→ Exercise details
Could you return only the lines that run from the line with "apply (f_equal Z_of_byte)" through the final line of the data, exactly as they stand?

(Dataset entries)
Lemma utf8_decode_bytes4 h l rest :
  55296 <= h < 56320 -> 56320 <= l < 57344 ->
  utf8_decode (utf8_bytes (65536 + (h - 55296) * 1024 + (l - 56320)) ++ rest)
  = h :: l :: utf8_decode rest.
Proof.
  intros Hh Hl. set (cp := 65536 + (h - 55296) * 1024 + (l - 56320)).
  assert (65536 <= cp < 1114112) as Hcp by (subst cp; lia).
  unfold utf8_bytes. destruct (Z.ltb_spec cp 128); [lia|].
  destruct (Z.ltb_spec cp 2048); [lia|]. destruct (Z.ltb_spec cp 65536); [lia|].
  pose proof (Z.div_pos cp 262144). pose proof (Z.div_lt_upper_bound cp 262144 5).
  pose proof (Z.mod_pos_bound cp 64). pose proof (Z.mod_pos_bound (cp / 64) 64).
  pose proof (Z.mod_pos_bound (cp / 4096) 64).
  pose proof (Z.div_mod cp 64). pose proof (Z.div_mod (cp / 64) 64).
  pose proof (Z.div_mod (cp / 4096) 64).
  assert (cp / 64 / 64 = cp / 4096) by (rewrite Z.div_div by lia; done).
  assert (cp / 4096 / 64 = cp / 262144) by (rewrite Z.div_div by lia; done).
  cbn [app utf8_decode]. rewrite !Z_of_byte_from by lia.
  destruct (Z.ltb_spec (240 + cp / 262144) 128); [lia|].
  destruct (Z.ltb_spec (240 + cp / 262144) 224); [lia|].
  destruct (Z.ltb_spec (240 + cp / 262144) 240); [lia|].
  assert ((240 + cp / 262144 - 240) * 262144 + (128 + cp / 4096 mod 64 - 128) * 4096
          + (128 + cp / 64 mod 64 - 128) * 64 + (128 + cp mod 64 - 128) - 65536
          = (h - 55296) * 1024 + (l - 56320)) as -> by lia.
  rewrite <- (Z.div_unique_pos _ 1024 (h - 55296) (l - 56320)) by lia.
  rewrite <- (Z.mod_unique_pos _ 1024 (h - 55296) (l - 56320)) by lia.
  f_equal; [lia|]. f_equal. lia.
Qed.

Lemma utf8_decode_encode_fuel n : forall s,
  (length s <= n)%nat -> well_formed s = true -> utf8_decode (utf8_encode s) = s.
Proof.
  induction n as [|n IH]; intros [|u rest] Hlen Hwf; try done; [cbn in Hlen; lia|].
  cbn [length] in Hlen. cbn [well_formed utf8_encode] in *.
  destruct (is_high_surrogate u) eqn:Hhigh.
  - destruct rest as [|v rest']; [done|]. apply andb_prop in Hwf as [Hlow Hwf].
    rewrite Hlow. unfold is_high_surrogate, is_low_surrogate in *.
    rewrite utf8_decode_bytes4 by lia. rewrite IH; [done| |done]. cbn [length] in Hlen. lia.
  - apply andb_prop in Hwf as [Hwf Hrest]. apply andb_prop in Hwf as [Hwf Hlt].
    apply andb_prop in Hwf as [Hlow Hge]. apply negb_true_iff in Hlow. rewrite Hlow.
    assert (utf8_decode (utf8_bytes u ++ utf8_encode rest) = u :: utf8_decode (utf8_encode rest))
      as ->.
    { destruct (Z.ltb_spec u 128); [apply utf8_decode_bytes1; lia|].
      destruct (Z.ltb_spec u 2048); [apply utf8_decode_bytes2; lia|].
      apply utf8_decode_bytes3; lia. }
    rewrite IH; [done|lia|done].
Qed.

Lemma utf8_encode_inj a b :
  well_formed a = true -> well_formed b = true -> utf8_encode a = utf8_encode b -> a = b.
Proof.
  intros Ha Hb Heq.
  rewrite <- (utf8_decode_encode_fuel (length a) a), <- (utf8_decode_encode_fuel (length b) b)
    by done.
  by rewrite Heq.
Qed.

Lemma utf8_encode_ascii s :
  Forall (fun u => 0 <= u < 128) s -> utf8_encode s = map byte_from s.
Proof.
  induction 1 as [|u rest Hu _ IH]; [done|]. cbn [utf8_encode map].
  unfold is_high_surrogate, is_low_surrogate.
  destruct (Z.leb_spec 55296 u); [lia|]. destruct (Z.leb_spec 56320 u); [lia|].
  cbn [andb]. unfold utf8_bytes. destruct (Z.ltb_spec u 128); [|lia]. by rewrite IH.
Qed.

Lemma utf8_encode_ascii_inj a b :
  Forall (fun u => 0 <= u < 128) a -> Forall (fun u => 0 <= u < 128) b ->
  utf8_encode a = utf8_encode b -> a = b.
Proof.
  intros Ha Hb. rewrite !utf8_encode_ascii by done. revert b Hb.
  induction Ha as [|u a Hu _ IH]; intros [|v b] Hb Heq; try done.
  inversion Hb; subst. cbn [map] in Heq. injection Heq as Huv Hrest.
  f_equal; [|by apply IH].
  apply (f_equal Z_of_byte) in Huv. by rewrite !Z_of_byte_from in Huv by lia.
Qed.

→ Reply to the task
  apply (f_equal Z_of_byte) in Huv. by rewrite !Z_of_byte_from in Huv by lia.
Qed.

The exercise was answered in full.